**Task item**
In the listing below, locate the line that contains "assert (forall i k" and the line that contains "destruct (group_admission s". Restate word for word those two lines and every line between them, and nothing else.

**Material for this exercise**
Segment Open

(** A commit that succeeds leads to a well-formed state again. *)
Lemma recorded_wf links s plans c : saf_wf links s -> plans_wf links plans ->
  (forall p, p ∈ plans -> 0 < plan_packets p /\ flow_links s !! plan_key p = None) ->
  commit_reqs links (start s) (all_reqs plans) = (c, None) ->
  c_links c = foldl add_link (link_admission s) (all_reqs plans) ->
  c_groups c = foldl (add_group links) (group_admission s) (all_reqs plans) ->
  saf_wf links (recorded links c s plans).
Proof.
  intros Hs Hp Hf Hc Hcl Hcg. set (rs := all_reqs plans) in *. pose proof (plans_fresh _ _ _ Hs Hp Hf) as Hfr. fold rs in Hfr.
  destruct (start_wf _ _ Hs) as [Hw0 Hr0].
  destruct (commit_reqs_restores links rs (start s) c None _ _ Hw0 Hr0 (rf_idx _ _ _ Hfr) Hc) as (Hw & _ & Hlen). cbn in Hlen.
  assert (forall p, p ∈ plans -> links_of s (plan_key p) = ∅) as Hempty
    by (intros p Hpp; unfold links_of; by rewrite (proj2 (Hf p Hpp))).
  set (s0 := mkSaf (c_links c) (flow_links s) (c_groups c) (flow_groups s) (admission_successes s) (admission_rejects s)).
  pose proof (record_flows_spec links plans s0 (proj1 Hp) Hempty) as Hrec. fold rs in Hrec.
  destruct (record_flows_ledgers links s0 plans) as (El & Eg & _). cbn in El, Eg.
  change (foldl (record_flow links) s0 plans) with (recorded links c s plans) in *.
  assert (forall r, r ∈ rs -> links_of s (q_key r) = ∅) as Hreq.
  { intros r (p & Hpp & _ & -> & _)%elem_of_all_reqs. by apply Hempty. }
  assert (forall i k n, valid_idx (link_admission s) i -> (held (recorded links c s plans) i k = Some n <->
    held s i k = Some n \/ exists r, r ∈ rs /\ q_idx r = i /\ q_key r = k /\ q_n r = n)) as Hheld.
  { intros i k n Hi. unfold held. rewrite El, Hcl. apply (add_links_spec rs (link_admission s) (rf_idx _ _ _ Hfr) (rf_link _ _ _ Hfr) (rf_links _ _ _ Hfr)). done. }
  pose proof (add_groups_spec links rs (group_admission s) (rf_group _ _ _ Hfr) (rf_groups _ _ _ Hfr)) as Hgs.
  assert (forall i, valid_idx (c_links c) i <-> valid_idx (link_admission s) i) as Hvi by (intros i; unfold valid_idx; by rewrite Hlen).
  split; rewrite ?El, ?Eg.
  - by rewrite Hlen, (sw_len _ _ Hs).
  - apply (cw_links _ Hw).
  - apply (cw_groups _ Hw).
  - intros i Hi Hg. apply Hvi in Hi. apply not_eq_None_Some. rewrite Hcg. intros E. apply Hgs in E. destruct (sw_ledger _ _ Hs i Hi Hg). congruence.
  - intros i k. destruct (Hrec k) as [-> _]. rewrite Hvi. unfold links_of at 1. cbn [s0 flow_links]. fold (links_of s k).
    rewrite (sw_flow _ _ Hs). split.
    + intros [[Hi [n Hn]]|(r & Hr & <- & <-)]; (split; [done || by apply (rf_idx _ _ _ Hfr)|]).
      * exists n. apply Hheld; [done|by left].
      * exists (q_n r). apply Hheld; [by apply (rf_idx _ _ _ Hfr)|right; by exists r].
    + intros [Hi [n Hn]]. apply Hheld in Hn as [Hn|(r & Hr & <- & <- & _)]; [left; by split|right; by exists r|done].
  - intros g k. destruct (Hrec k) as [Hl ->]. setoid_rewrite Hl. unfold groups_of, links_of. cbn [s0 flow_groups flow_links].
    fold (groups_of s k) (links_of s k). rewrite (sw_flow_group _ _ Hs). naive_solver.
  - intros g a k n Ha. rewrite Hcg in Ha. destruct (Hgs g) as [Hnone Hsome].
    destruct (group_admission s !! g) as [a0|] eqn:Ea0; [|by rewrite (proj1 Hnone eq_refl) in Ha].
    rewrite (Hsome a0 a eq_refl Ha k n), (sw_group _ _ Hs _ _ _ _ Ea0). destruct (Hrec k) as [Hl _]. setoid_rewrite Hl.
    unfold links_of at 2. cbn [s0 flow_links]. fold (links_of s k). split.
    + intros [(i & Hi & Hg & Hgk & Hh)|(r & Hr & Hg & Hgk & <- & <-)].
      * exists i. split_and!; [by left|done..|]. apply Hheld; [by apply (sw_flow _ _ Hs) in Hi as [? _]|by left].
      * exists (q_idx r). split_and!; [right; by exists r|done..|]. apply Hheld; [by apply (rf_idx _ _ _ Hfr)|right; by exists r].
    + intros (i & [Hi|(r & Hr & <- & <-)] & Hg & Hgk & Hh).
      * pose proof (proj1 (proj1 (sw_flow _ _ Hs i k) Hi)) as Hv. apply Hheld in Hh as [Hh|(r & Hr & <- & <- & <-)]; [left; by exists i|right; by exists r|done].
      * pose proof (rf_idx _ _ _ Hfr r Hr) as Hv. apply Hheld in Hh as [Hh|(r' & Hr' & E1 & E2 & E3)]; [|right|done].
        -- rewrite (held_flow _ _ _ _ Hs (Hreq r Hr) Hv) in Hh. done.
        -- exists r'. by rewrite E1.
  - intros k i j. destruct (Hrec k) as [Hl _]. rewrite !Hl. unfold links_of. cbn [s0 flow_links]. fold (links_of s k).
    intros [Hi|(r & Hr & <- & <-)] [Hj|(r' & Hr' & <- & E)] Hgi Hgj Eg'.
    + by eapply (sw_one _ _ Hs).
    + subst k. rewrite (Hreq r' Hr') in Hi. set_solver.
    + rewrite (Hreq r Hr) in Hj. set_solver.
    + by rewrite (one_req_per_group links plans r r').
  - apply record_flows_nonempty; [intros p Hpp; by apply (pl_nonempty _ _ (proj2 Hp p Hpp))|apply (sw_nonempty _ _ Hs)].
Qed.

(** *** Reservation is all or nothing *)

(** Positive sizes, no flow active yet, and every link and group of the paths has
    room for all the packets that the plans together put on it. *)
Definition feasible (links : list D2DLink) (s : saf_state) (plans : list SafPlan) : Prop :=
  (forall p, p ∈ plans -> 0 < plan_packets p /\ flow_links s !! plan_key p = None) /\ enough links (start s) (all_reqs plans).

Definition with_rejects (s : saf_state) (n : Z) : saf_state :=
  mkSaf (link_admission s) (flow_links s) (group_admission s) (flow_groups s) (admission_successes s) n.

Lemma with_rejects_wf links s n : saf_wf links s -> saf_wf links (with_rejects s n).
Proof. by intros []. Qed.

Lemma ReserveSafPlans_err cfg links s plans e : bounded cfg = true -> length (link_admission s) = length links ->
  preflight s links plans = Err e ->
  ReserveSafPlans cfg links s plans = (with_rejects s (admission_rejects s + b2z (bool_decide (e = rejected))), Some e).
Proof. intros Hb Hl He. unfold ReserveSafPlans. rewrite Hb, Hl, Nat.eqb_refl, He. done. Qed.

Lemma ReserveSafPlans_ok cfg links s plans c : bounded cfg = true -> length (link_admission s) = length links ->
  preflight s links plans = Ok tt -> commit_reqs links (start s) (all_reqs plans) = (c, None) ->
  ReserveSafPlans cfg links s plans =
    (mkSaf (c_links c) (flow_links (recorded links c s plans)) (c_groups c) (flow_groups (recorded links c s plans))
       (admission_successes s + 1) (admission_rejects s), None).
Proof.
  intros Hb Hl Hp Hc. unfold ReserveSafPlans. rewrite Hb, Hl, Nat.eqb_refl, Hp, commit_plans_reqs. cbn [negb].
  fold (start s). rewrite Hc. fold (recorded links c s plans). unfold recorded at 1 3 5 6.
  destruct (record_flows_ledgers links
    (mkSaf (c_links c) (flow_links s) (c_groups c) (flow_groups s) (admission_successes s) (admission_rejects s)) plans)
    as (-> & -> & -> & ->). done.
Qed.

Lemma plans_valid links s plans : saf_wf links s -> plans_wf links plans -> forall r, r ∈ all_reqs plans ->
  valid_idx (link_admission s) (q_idx r) /\
  (grouped links (q_idx r) = true -> is_Some (group_admission s !! GroupKeyForLink links (q_idx r))).
Proof.
  intros Hs Hp r (p & Hpp & Hi & _)%elem_of_all_reqs. assert (valid_idx (link_admission s) (q_idx r)) as Hv.
  { unfold valid_idx. rewrite (sw_len _ _ Hs). by eapply pl_valid; [apply Hp|]. }
  split; [done|]. by apply (sw_ledger _ _ Hs).
Qed.

Lemma reserve_spec cfg links s plans : bounded cfg = true -> saf_wf links s -> plans_wf links plans ->
  (feasible links s plans /\ exists c, c_links c = foldl add_link (link_admission s) (all_reqs plans) /\
     c_groups c = foldl (add_group links) (group_admission s) (all_reqs plans) /\ saf_wf links (recorded links c s plans) /\
     ReserveSafPlans cfg links s plans =
       (mkSaf (c_links c) (flow_links (recorded links c s plans)) (c_groups c) (flow_groups (recorded links c s plans))
          (admission_successes s + 1) (admission_rejects s), None)) \/
  (~ feasible links s plans /\ exists e,
     ReserveSafPlans cfg links s plans = (with_rejects s (admission_rejects s + b2z (bool_decide (e = rejected))), Some e)).
Proof.
  intros Hb Hs Hp. pose proof (preflight_spec s links plans (plans_valid _ _ _ Hs Hp)) as Hpre. fold (feasible links s plans) in Hpre.
  destruct (preflight s links plans) as [[]|e] eqn:E.
  - left. assert (feasible links s plans) as Hf by by apply Hpre. split; [done|]. destruct Hf as [Hf He].
    destruct (commit_reqs_ok links _ _ (plans_fresh _ _ _ Hs Hp Hf) He) as (c & Hc & Hcl & Hcg). exists c.
    split; [done|]. split; [done|]. split; [by apply recorded_wf|]. apply ReserveSafPlans_ok; [done|apply Hs|done|done].
  - right. split; [by intros H%Hpre|]. exists e. apply ReserveSafPlans_err; [done|apply Hs|done].
Qed.

Lemma recorded_wf_ledgers links c s plans ok rej : saf_wf links (recorded links c s plans) ->
  saf_wf links (mkSaf (c_links c) (flow_links (recorded links c s plans)) (c_groups c) (flow_groups (recorded links c s plans)) ok rej).
Proof.
  intros H. destruct (record_flows_ledgers links
    (mkSaf (c_links c) (flow_links s) (c_groups c) (flow_groups s) (admission_successes s) (admission_rejects s)) plans) as (El & Eg & _).
  fold (recorded links c s plans) in El, Eg. cbn in El, Eg. destruct (recorded links c s plans). cbn in *. subst. by destruct H.
Qed.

Segment Closed

**Answer to the problem**
  assert (forall i k n, valid_idx (link_admission s) i -> (held (recorded links c s plans) i k = Some n <->
    held s i k = Some n \/ exists r, r ∈ rs /\ q_idx r = i /\ q_key r = k /\ q_n r = n)) as Hheld.
  { intros i k n Hi. unfold held. rewrite El, Hcl. apply (add_links_spec rs (link_admission s) (rf_idx _ _ _ Hfr) (rf_link _ _ _ Hfr) (rf_links _ _ _ Hfr)). done. }
  pose proof (add_groups_spec links rs (group_admission s) (rf_group _ _ _ Hfr) (rf_groups _ _ _ Hfr)) as Hgs.
  assert (forall i, valid_idx (c_links c) i <-> valid_idx (link_admission s) i) as Hvi by (intros i; unfold valid_idx; by rewrite Hlen).
  split; rewrite ?El, ?Eg.
  - by rewrite Hlen, (sw_len _ _ Hs).
  - apply (cw_links _ Hw).
  - apply (cw_groups _ Hw).
  - intros i Hi Hg. apply Hvi in Hi. apply not_eq_None_Some. rewrite Hcg. intros E. apply Hgs in E. destruct (sw_ledger _ _ Hs i Hi Hg). congruence.
  - intros i k. destruct (Hrec k) as [-> _]. rewrite Hvi. unfold links_of at 1. cbn [s0 flow_links]. fold (links_of s k).
    rewrite (sw_flow _ _ Hs). split.
    + intros [[Hi [n Hn]]|(r & Hr & <- & <-)]; (split; [done || by apply (rf_idx _ _ _ Hfr)|]).
      * exists n. apply Hheld; [done|by left].
      * exists (q_n r). apply Hheld; [by apply (rf_idx _ _ _ Hfr)|right; by exists r].
    + intros [Hi [n Hn]]. apply Hheld in Hn as [Hn|(r & Hr & <- & <- & _)]; [left; by split|right; by exists r|done].
  - intros g k. destruct (Hrec k) as [Hl ->]. setoid_rewrite Hl. unfold groups_of, links_of. cbn [s0 flow_groups flow_links].
    fold (groups_of s k) (links_of s k). rewrite (sw_flow_group _ _ Hs). naive_solver.
  - intros g a k n Ha. rewrite Hcg in Ha. destruct (Hgs g) as [Hnone Hsome].
    destruct (group_admission s !! g) as [a0|] eqn:Ea0; [|by rewrite (proj1 Hnone eq_refl) in Ha].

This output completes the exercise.